* [WHAT THIS TASK INVOLVES] Go over the records and count each line that has the string "embedding". Give the number and nothing else.

- Opening Delimiter -

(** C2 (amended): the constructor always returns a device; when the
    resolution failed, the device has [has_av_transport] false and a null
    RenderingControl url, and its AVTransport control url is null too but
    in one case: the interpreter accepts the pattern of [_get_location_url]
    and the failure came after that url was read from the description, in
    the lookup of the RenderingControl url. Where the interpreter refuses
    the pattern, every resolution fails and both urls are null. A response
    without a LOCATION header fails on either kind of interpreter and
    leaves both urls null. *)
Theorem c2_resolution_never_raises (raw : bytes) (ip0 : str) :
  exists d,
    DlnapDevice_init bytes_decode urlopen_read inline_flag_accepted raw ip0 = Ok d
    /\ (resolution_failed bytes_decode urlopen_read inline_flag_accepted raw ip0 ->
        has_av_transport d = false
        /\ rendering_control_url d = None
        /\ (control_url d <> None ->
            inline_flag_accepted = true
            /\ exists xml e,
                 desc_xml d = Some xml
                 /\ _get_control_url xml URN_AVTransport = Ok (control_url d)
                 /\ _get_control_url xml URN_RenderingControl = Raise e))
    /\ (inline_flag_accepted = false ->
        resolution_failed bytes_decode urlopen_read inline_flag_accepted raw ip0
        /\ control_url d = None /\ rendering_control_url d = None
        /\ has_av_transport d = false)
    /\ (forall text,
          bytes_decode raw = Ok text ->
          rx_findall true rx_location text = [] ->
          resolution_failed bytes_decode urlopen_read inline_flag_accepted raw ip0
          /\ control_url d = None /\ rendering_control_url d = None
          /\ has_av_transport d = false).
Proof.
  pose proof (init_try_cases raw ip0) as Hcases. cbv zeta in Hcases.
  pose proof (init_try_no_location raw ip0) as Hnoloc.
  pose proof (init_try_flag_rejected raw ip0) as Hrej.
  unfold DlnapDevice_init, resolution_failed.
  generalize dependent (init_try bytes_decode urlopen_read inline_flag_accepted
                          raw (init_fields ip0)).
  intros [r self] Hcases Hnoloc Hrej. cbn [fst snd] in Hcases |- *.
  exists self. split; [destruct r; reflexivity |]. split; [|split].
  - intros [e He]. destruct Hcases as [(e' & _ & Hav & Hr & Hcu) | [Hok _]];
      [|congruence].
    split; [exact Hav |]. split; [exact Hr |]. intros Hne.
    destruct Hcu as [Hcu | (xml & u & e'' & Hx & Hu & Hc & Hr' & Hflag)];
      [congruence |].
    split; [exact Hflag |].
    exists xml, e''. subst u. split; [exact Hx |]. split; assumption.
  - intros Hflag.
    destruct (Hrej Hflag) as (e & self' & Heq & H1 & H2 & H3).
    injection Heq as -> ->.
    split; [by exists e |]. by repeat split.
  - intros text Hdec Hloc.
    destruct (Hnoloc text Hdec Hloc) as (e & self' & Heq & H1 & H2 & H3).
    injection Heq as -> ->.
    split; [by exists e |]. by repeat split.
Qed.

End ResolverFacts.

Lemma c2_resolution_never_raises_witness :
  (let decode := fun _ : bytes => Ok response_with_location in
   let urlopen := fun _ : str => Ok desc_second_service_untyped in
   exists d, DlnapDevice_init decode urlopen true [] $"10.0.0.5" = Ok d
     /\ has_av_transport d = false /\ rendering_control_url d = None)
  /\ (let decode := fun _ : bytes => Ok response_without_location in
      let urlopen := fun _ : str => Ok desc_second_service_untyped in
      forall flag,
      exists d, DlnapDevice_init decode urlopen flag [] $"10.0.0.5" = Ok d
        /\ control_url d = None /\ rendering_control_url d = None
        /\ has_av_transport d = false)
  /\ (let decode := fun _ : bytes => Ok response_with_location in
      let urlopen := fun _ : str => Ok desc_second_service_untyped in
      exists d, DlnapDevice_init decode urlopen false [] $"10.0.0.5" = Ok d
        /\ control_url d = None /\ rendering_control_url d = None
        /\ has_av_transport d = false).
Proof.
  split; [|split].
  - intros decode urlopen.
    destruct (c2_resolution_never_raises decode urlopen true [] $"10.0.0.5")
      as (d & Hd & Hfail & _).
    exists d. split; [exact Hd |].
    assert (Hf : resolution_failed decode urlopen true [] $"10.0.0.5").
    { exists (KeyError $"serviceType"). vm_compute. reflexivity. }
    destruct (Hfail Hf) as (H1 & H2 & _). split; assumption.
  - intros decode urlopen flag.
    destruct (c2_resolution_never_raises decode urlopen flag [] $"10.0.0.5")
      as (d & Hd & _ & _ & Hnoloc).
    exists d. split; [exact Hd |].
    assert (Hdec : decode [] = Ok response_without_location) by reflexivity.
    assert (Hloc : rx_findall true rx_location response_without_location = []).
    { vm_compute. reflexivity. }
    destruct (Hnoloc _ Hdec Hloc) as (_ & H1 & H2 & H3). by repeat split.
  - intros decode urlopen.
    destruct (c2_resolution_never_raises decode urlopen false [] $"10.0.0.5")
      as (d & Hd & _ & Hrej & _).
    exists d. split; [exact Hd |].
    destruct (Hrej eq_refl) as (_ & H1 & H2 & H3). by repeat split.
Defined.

- Closing Delimiter -
- Opening Delimiter -

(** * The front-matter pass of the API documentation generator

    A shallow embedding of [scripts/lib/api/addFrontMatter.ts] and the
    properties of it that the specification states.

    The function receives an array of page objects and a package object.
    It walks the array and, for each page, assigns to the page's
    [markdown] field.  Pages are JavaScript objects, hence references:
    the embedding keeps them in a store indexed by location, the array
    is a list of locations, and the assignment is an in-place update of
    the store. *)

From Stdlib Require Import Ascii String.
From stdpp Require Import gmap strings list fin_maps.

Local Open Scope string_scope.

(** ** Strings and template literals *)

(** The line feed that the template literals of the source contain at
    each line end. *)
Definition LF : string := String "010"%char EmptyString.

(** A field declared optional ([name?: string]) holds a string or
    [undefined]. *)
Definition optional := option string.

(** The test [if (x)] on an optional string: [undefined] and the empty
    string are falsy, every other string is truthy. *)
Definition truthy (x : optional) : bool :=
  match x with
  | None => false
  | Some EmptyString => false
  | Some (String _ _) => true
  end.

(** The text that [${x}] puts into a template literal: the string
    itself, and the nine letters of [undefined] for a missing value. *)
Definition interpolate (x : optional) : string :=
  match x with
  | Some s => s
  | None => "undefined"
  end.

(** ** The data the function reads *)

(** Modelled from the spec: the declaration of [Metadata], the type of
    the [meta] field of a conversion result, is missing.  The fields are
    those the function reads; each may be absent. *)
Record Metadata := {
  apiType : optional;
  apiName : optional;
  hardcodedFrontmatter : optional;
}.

- Closing Delimiter -
- Opening Delimiter -

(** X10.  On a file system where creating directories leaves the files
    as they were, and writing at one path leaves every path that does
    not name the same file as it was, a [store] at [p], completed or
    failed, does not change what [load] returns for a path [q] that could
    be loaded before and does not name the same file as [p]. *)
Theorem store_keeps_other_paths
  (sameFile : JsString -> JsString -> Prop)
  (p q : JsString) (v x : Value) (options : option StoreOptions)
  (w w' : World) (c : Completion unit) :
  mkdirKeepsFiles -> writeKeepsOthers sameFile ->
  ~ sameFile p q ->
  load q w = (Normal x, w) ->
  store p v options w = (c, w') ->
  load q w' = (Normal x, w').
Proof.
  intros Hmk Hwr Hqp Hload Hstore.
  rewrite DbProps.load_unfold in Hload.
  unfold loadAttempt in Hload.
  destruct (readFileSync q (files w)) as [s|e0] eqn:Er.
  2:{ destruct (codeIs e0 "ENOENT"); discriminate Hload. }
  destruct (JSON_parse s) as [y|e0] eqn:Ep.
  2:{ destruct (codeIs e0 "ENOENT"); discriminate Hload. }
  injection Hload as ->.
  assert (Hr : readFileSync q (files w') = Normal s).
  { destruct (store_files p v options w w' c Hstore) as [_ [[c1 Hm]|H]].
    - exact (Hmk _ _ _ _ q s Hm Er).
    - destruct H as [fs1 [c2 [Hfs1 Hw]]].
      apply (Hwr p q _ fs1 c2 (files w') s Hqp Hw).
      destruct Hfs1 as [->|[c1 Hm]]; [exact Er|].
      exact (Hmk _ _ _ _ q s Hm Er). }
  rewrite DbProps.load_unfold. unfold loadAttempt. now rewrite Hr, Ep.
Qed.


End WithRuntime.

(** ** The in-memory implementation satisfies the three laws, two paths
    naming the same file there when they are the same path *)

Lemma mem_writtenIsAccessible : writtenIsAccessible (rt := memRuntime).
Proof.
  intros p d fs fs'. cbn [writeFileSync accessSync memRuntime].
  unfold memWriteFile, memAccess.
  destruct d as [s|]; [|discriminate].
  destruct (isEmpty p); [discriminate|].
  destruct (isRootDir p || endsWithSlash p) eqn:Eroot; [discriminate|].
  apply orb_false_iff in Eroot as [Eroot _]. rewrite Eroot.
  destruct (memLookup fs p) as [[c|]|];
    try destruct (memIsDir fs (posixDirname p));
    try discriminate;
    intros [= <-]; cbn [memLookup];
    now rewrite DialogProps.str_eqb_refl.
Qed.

- Closing Delimiter -

* [WORKED SOLUTION] 2